Top of EXTRACTED ENTRIES
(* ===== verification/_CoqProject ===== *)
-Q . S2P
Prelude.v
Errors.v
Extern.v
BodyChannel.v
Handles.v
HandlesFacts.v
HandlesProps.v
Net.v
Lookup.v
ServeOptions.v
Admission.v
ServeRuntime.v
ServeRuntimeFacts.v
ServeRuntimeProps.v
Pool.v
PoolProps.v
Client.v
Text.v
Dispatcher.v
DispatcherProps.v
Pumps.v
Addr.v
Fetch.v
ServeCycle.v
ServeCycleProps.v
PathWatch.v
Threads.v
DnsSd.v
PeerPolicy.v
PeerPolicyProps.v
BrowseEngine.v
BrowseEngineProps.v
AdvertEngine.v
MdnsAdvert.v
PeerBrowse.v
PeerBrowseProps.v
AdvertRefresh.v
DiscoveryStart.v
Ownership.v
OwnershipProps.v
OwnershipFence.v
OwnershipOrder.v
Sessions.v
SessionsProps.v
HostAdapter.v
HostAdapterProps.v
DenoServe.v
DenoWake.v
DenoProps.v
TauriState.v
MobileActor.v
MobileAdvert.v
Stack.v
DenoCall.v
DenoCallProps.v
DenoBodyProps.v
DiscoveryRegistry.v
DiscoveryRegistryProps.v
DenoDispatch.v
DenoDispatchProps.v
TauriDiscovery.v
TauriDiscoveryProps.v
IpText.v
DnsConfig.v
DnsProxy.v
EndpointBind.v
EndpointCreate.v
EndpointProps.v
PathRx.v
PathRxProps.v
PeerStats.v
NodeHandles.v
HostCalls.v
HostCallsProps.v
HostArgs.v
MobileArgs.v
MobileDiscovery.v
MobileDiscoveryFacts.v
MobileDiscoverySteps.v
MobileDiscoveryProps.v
Bottom of EXTRACTED ENTRIES
Top of EXTRACTED ENTRIES
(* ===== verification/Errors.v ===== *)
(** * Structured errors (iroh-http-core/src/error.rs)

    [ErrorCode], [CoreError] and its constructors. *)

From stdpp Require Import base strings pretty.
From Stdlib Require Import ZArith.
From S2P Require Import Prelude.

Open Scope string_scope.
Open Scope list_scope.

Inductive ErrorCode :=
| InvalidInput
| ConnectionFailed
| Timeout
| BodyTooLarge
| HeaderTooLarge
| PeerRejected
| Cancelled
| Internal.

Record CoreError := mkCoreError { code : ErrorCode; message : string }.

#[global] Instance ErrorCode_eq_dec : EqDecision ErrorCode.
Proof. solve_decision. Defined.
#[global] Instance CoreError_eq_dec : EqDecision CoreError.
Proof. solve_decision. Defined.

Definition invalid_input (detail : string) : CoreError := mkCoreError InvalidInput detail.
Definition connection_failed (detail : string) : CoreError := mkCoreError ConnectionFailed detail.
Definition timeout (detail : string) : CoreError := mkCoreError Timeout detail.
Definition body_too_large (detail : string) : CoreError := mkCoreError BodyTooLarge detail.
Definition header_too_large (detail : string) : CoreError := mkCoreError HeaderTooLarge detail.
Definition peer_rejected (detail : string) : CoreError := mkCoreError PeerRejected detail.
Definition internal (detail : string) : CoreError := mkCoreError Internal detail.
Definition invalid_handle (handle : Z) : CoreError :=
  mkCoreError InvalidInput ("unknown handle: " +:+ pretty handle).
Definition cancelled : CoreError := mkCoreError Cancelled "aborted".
Bottom of EXTRACTED ENTRIES
• _WHAT YOU NEED TO DO_:
For every line in the material above that holds the string "Scope", add one to a count; state only the final count.

• _ANSWER BOX_:
2